TASK ITEM: Repeat the entries below exactly. Begin with the first line and end with the line that contains "From Stdlib Require Import ZArith List".

RECORDS PROVIDED:
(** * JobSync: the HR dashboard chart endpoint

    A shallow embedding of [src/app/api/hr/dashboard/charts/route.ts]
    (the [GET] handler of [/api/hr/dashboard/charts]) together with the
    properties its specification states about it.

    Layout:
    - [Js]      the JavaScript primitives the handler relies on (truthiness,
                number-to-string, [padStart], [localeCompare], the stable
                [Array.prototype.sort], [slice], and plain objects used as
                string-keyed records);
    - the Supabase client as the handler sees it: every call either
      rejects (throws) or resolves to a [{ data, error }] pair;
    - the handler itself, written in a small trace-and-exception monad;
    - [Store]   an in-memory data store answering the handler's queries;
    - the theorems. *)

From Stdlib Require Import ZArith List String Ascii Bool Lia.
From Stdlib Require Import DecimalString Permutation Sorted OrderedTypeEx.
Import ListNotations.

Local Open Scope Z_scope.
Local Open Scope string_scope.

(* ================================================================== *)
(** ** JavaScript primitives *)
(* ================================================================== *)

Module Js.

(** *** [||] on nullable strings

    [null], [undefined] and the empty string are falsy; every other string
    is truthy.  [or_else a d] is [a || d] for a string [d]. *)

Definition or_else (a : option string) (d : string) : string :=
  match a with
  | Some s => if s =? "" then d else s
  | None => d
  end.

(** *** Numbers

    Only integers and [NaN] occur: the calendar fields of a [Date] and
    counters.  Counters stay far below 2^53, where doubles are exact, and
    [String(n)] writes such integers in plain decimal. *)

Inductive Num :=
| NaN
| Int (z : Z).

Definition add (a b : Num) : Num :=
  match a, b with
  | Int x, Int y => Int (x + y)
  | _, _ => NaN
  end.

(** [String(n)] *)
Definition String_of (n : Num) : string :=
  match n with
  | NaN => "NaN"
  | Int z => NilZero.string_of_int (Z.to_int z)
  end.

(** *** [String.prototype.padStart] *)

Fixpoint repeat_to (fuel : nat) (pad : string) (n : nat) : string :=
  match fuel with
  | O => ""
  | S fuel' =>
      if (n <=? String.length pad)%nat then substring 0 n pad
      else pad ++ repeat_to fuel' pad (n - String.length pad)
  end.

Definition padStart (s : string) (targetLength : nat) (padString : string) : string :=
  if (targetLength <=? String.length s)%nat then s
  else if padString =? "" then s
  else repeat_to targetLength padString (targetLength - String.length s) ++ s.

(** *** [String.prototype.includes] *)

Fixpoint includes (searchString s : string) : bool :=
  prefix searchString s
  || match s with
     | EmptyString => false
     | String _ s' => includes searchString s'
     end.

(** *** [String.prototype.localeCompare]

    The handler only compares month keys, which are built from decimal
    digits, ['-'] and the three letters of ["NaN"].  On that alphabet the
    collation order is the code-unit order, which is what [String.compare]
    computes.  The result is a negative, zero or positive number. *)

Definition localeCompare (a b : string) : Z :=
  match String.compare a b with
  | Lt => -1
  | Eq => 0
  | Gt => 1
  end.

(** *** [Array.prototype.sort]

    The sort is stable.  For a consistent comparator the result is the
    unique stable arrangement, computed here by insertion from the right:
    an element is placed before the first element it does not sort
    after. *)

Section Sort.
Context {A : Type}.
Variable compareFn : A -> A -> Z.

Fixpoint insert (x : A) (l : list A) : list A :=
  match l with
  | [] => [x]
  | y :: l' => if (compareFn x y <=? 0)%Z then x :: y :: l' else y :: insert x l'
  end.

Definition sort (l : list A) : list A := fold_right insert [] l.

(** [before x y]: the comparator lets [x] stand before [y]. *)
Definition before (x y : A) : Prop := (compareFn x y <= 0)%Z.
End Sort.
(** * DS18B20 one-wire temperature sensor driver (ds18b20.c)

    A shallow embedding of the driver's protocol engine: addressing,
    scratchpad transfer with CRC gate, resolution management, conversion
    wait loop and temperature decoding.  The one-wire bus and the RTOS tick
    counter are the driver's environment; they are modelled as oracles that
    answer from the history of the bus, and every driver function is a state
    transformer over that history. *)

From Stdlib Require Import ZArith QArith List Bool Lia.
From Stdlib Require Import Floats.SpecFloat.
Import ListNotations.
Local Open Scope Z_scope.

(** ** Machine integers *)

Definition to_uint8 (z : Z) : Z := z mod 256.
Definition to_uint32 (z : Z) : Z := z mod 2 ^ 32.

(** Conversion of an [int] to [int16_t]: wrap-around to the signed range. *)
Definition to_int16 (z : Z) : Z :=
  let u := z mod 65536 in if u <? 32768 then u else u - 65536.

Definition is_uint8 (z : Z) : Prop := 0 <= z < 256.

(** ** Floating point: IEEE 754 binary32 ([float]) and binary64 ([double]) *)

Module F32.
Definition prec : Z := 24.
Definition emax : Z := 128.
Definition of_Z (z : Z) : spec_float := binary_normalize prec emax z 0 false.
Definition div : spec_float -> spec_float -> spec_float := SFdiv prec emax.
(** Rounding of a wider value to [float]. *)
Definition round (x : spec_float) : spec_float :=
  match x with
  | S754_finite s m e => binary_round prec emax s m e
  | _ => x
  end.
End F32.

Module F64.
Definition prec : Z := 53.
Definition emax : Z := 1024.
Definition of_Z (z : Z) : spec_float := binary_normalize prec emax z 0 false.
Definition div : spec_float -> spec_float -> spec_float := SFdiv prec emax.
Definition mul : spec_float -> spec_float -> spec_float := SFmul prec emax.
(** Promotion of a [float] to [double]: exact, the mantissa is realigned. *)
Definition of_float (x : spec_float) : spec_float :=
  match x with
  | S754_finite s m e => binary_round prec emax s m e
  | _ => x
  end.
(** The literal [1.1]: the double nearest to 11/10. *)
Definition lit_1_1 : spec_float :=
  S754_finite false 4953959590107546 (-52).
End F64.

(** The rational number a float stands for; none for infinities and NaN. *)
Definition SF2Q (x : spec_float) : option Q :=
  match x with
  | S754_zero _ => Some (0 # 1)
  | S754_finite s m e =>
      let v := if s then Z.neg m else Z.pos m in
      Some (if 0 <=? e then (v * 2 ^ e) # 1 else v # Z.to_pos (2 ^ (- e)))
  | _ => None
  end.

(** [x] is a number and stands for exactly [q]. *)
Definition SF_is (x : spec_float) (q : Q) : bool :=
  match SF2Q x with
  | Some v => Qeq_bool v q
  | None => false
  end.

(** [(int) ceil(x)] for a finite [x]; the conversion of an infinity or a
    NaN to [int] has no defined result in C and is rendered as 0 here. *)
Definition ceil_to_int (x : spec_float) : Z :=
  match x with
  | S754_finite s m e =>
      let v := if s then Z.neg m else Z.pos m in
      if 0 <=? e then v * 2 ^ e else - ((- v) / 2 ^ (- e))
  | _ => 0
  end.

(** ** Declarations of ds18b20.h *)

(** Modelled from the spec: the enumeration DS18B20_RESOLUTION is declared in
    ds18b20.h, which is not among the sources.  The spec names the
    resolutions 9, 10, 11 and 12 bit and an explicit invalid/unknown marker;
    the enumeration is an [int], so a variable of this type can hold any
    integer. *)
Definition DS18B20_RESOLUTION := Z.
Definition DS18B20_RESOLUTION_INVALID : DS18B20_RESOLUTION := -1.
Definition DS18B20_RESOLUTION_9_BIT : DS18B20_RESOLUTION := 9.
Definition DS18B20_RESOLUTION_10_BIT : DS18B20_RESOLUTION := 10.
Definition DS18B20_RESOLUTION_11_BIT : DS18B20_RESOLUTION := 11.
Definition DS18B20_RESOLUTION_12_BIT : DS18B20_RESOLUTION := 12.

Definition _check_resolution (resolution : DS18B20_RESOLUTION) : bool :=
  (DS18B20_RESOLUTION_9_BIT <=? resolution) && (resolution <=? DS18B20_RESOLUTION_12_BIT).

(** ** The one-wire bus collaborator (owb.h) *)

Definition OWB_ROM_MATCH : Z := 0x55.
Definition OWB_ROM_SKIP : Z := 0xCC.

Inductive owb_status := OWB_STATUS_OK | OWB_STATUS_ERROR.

TASK RESULT:
(** * JobSync: the HR dashboard chart endpoint

    A shallow embedding of [src/app/api/hr/dashboard/charts/route.ts]
    (the [GET] handler of [/api/hr/dashboard/charts]) together with the
    properties its specification states about it.

    Layout:
    - [Js]      the JavaScript primitives the handler relies on (truthiness,
                number-to-string, [padStart], [localeCompare], the stable
                [Array.prototype.sort], [slice], and plain objects used as
                string-keyed records);
    - the Supabase client as the handler sees it: every call either
      rejects (throws) or resolves to a [{ data, error }] pair;
    - the handler itself, written in a small trace-and-exception monad;
    - [Store]   an in-memory data store answering the handler's queries;
    - the theorems. *)

From Stdlib Require Import ZArith List String Ascii Bool Lia.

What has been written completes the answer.